Since the start of the program in 1992, about 300 drugs have been granted Accelerated Approval. The FDA has, however, drawn criticism for failing to adequately enforce sponsors’ compliance with post-Accelerated Approval requirements. In September 2022, a U.S. Health and Human Services (HHS) Office of the Inspector General report found that at least one out of every three drugs achieving Accelerated Approval status since the program’s start had incomplete confirmatory trials; of those, 34% had at least one trial delayed past the originally planned completion date. A study of drugs receiving Accelerated Approval between 1992 and 2017 found that only one in five was confirmed to provide a survival benefit to treated patients. Additional concerns about the Accelerated Approval program stemmed from controversies surrounding Sarepta’s Exondys 51 gene therapy approval for DMD in 2016 and Biogen’s Aduhelm (aducanumab) approval for Alzheimer’s disease in 2021. As a result, FDA leadership called for tighter controls on confirmatory trials and an easier process for the agency to withdraw Accelerated Approval from products that fail confirmatory trials.

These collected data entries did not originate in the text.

(** The five ways a request can go. *)
Lemma webhook_handler_cases
      (db : TopicDatabase.table) (post : Z -> pystr -> backend)
      (topic_name content_type : pystr) (raw_body : pybytes) :
  let result := webhook_handler db post topic_name content_type raw_body in
  (TopicDatabase.get_topic db topic_name = None
   /\ result = (mk_response 404 (py "Topic not found"), [GetTopic topic_name]))
  \/ (exists topic_info,
      TopicDatabase.get_topic db topic_name = Some topic_info
      /\ ((read_message content_type raw_body = Raise
           /\ result = (internal_server_error, [GetTopic topic_name; ReadBody]))
          \/ (exists message,
              read_message content_type raw_body = Return message
              /\ ((truthy message = false
                   /\ result = (mk_response 400 (py "No message provided"),
                                [GetTopic topic_name; ReadBody]))
                  \/ (truthy message = true
                      /\ log_and_format message = Raise
                      /\ result = (internal_server_error,
                                   [GetTopic topic_name; ReadBody]))
                  \/ (exists formatted,
                      truthy message = true
                      /\ log_and_format message = Return formatted
                      /\ snd result
                         = [GetTopic topic_name; ReadBody;
                            SendMessage (TopicDatabase.chat_id topic_info)
                              (notification_text topic_name formatted)]
                      /\ fst result
                         = match post (TopicDatabase.chat_id topic_info)
                                   (notification_text topic_name formatted) with
                           | Replied code =>
                             if code =? 200
                             then mk_response 200 (py "Notification sent")
                             else mk_response 500
                                    (py "Failed to send notification")
                           | ClientError => internal_server_error
                           end))))).
Proof.
  unfold webhook_handler.
  destruct (TopicDatabase.get_topic db topic_name) as [topic_info |];
    [right; exists topic_info; split; [reflexivity |] | now left].
  destruct (read_message content_type raw_body) as [message |];
    [right; exists message; split; [reflexivity |] | now left].
  destruct (truthy message); simpl; [right | now left].
  destruct (log_and_format message) as [formatted |]; [right | now left].
  exists formatted. repeat split.
  - now destruct (post _ _) as [code |]; [destruct (code =? 200) |].
  - now destruct (post _ _) as [code |]; [destruct (code =? 200) |].
Qed.

(** X14.  Notifications go where the topic points: whatever the handler
    sends to Telegram goes to the chat stored with the topic that the
    request names, and its text is the notification header for that name
    followed by a formatted message. *)
Theorem notification_goes_to_topic_chat
        (db : TopicDatabase.table) (post : Z -> pystr -> backend)
        (topic_name content_type : pystr) (raw_body : pybytes)
        (chat : Z) (text : pystr) :
  In (SendMessage chat text)
     (snd (webhook_handler db post topic_name content_type raw_body)) ->
  exists topic_info formatted,
    TopicDatabase.get_topic db topic_name = Some topic_info
    /\ chat = TopicDatabase.chat_id topic_info
    /\ text = notification_text topic_name formatted.
Proof.
  intros Hin.
  destruct (webhook_handler_cases db post topic_name content_type raw_body)
    as [[_ H] | (topic_info & Ht & [[_ H] | (m & _ & [[_ H] | [(_ & _ & H) | H]])])];
    try (rewrite H in Hin; simpl in Hin;
         repeat (destruct Hin as [Hin | Hin]; try discriminate); contradiction).
  destruct H as (formatted & _ & _ & Htrace & _).
  rewrite Htrace in Hin. simpl in Hin.
  repeat (destruct Hin as [Hin | Hin]; try discriminate); [| contradiction].
  injection Hin as <- <-. now exists topic_info, formatted.
Qed.
(** * invenio-requests: the request aggregate, the requests service and the
      user-moderation service, as a shallow embedding.

    Sources embedded here:
    - [invenio_requests/records/api.py]                    (module [Api])
    - [invenio_requests/services/requests/service.py]      (module [RequestsService])
    - [invenio_requests/services/user_moderation/service.py]
                                                           (module [UserModerationRequestService])

    Python exceptions are values of [Error]; a computation that may raise
    returns a [result]; a method that reads or writes the database or the
    search index is a function of the [World] it runs in. *)

From Stdlib Require Import ZArith Bool List Lia.
From stdpp Require Import base option list strings pretty gmap.

Local Open Scope string_scope.
Local Open Scope Z_scope.

(** ** Exceptions *)

Inductive Error : Type :=
| NoSuchActionError (action : string)      (* invenio_requests.errors *)
| InvalidCreator                           (* services.user_moderation.errors *)
| PermissionDeniedError (action_name : string)
| NoResultFound                            (* sqlalchemy.orm.exc *)
| MultipleResultsFound                     (* sqlalchemy.orm.exc *)
| PyException                              (* a bare [Exception] *)
| PyTypeError
| PyAttributeError
| PyKeyError (key : string)
| UnknownTypeError (type_id : option string)
| UnresolvableReferenceError
| ActionNotExecutableError                 (* named by the specification only *)
| ActionFailure (msg : string).            (* whatever an action's own code raises *)

Inductive result (A : Type) : Type :=
| Ok (a : A)
| Err (e : Error).
Arguments Ok {A} a.
Arguments Err {A} e.

Definition result_bind {A B} (r : result A) (k : A -> result B) : result B :=
  match r with
  | Ok a => k a
  | Err e => Err e
  end.

(** [try: body except (handled): handler] *)
Definition try_except {A} (body : result A) (handled : Error -> bool)
    (handler : result A) : result A :=
  match body with
  | Ok a => Ok a
  | Err e => if handled e then handler else Err e
  end.

Definition is_Ok {A} (r : result A) : bool :=
  match r with Ok _ => true | Err _ => false end.

(** ** Dates

    A [datetime] is its wall-clock reading, counted in microseconds on the
    proleptic calendar, together with its [tzinfo] attribute.  A [tzinfo]
    answers [utcoffset(dt)] with an offset in microseconds or with [None]. *)

Record tzinfo : Type := { utcoffset : Z -> option Z }.

Record datetime : Type := { wall : Z; dt_tzinfo : option tzinfo }.

Definition pytz_utc : tzinfo := {| utcoffset := fun _ => Some 0 |}.

(** [dt.utcoffset()]: [None] when [tzinfo] is [None], else what the zone says. *)
Definition dt_utcoffset (d : datetime) : option Z :=
  match dt_tzinfo d with
  | None => None
  | Some z => utcoffset z (wall d)
  end.

(** A datetime is aware when it has a zone and the zone gives an offset. *)
Definition aware (d : datetime) : bool := bool_decide (is_Some (dt_utcoffset d)).

(** [dt.replace(tzinfo=z)] keeps the wall-clock fields. *)
Definition replace_tzinfo (d : datetime) (z : tzinfo) : datetime :=
  {| wall := wall d; dt_tzinfo := Some z |}.

(** [a < b] on datetimes: two naive values compare their fields, two aware
    values compare their instants, a mixed pair raises [TypeError]. *)
Definition datetime_lt (a b : datetime) : result bool :=
  match dt_utcoffset a, dt_utcoffset b with
  | None, None => Ok (wall a <? wall b)
  | Some oa, Some ob => Ok (wall a - oa <? wall b - ob)
  | _, _ => Err PyTypeError
  end.

(** The instant a datetime denotes on the UTC time line, a naive value being
    read as UTC (which is what [datetime.utcnow()] produces). *)
Definition utc_instant (d : datetime) : Z :=
  match dt_utcoffset d with
  | None => wall d
  | Some o => wall d - o
  end.

(** ** Stored data

    The JSON document of a record is a dict from keys to values; the values
    the request engine reads are strings and one-key entity references such
    as [{"user": "42"}]. *)

Record EntityRef : Type := { ref_kind : string; ref_id : string }.

Inductive JsonVal : Type :=
| JNull
| JStr (s : string)
| JRef (r : EntityRef).

#[global] Instance EntityRef_eq_dec : EqDecision EntityRef.
Proof. solve_decision. Defined.

#[global] Instance JsonVal_eq_dec : EqDecision JsonVal.
Proof. solve_decision. Defined.

Definition UUID : Type := string.   (* a UUID in its canonical text form *)

(** A row of [RequestMetadata] (the [model_cls] of [Request]). *)
Record RequestMetadata : Type := {
  model_id : UUID;                       (* primary key [id] *)
  external_id : option string;           (* column [external_id], nullable *)
  is_deleted : bool;
  model_data : gmap string JsonVal;      (* [model.data] *)
  model_expires_at : option datetime;
}.

(** A [Request] object, built as [cls(model.data, model=model)]. *)
Record Request : Type := {
  data : gmap string JsonVal;
  model : RequestMetadata;
}.

(** The database table and the search index. *)
Record World : Type := {
  db : list RequestMetadata;
  search_index : gmap string (gmap string JsonVal);
}.

(** ** Computations that may raise and may change the world *)

Definition M (A : Type) : Type := World -> result A * World.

The U.S. Congress included reforms to the Accelerated Approval pathway within a spending package passed at the end of 2022, one of which was the Food and Drug Omnibus Reform Act (FDORA). The Act’s objectives were to narrow the (sometimes many years long) time period between an Accelerated Approval and confirmation of benefit as much as possible and to expedite the FDA’s ability to withdraw approvals from drugs whose clinical efficacy cannot be confirmed. The legislation enables the FDA to require an ongoing confirmation study or studies, prior to granting Accelerated Approval, or to have started within a specific, relatively short, timeframe after the approval date. The bill also includes “expedited procedures” for withdrawing an Accelerated Approval, although a sponsor may request an FDA Advisory Committee review of that withdrawal. Additionally, sponsors of drugs that receive Accelerated Approval are required to submit progress reports every six months to the FDA on their confirmatory trial(s), including progress on enrollment targets, milestones, and other information as required by the agency. The legislation also requires HHS to create an FDA intra-agency coordinating council focused on Accelerated Approvals, and in the rare cases where a confirmatory study is not required, FDA must explain publicly why such a study is not appropriate or necessary. Lastly, the FDA must also issue a new guidance by mid-2024 on Accelerated Approval topics relating to surrogate or intermediate endpoints and the design of confirmatory trials.
The full effects of these reforms are unlikely to be felt for a few years, and only time will tell whether these new requirements will improve the drug approval landscape or whether concerns will linger over the validity of Accelerated Approvals. Overall, the new requirements are expected to be more burdensome and time-consuming for drug sponsors, but to greatly increase transparency and restore the viability and credibility of the Accelerated Approval program. As a result, many industry experts believe these changes are in the best interest of both the FDA and the drug sponsors and may help avoid some of the cost-benefit battles on pricing and reimbursement that have been associated with some of the more controversial Accelerated Approvals.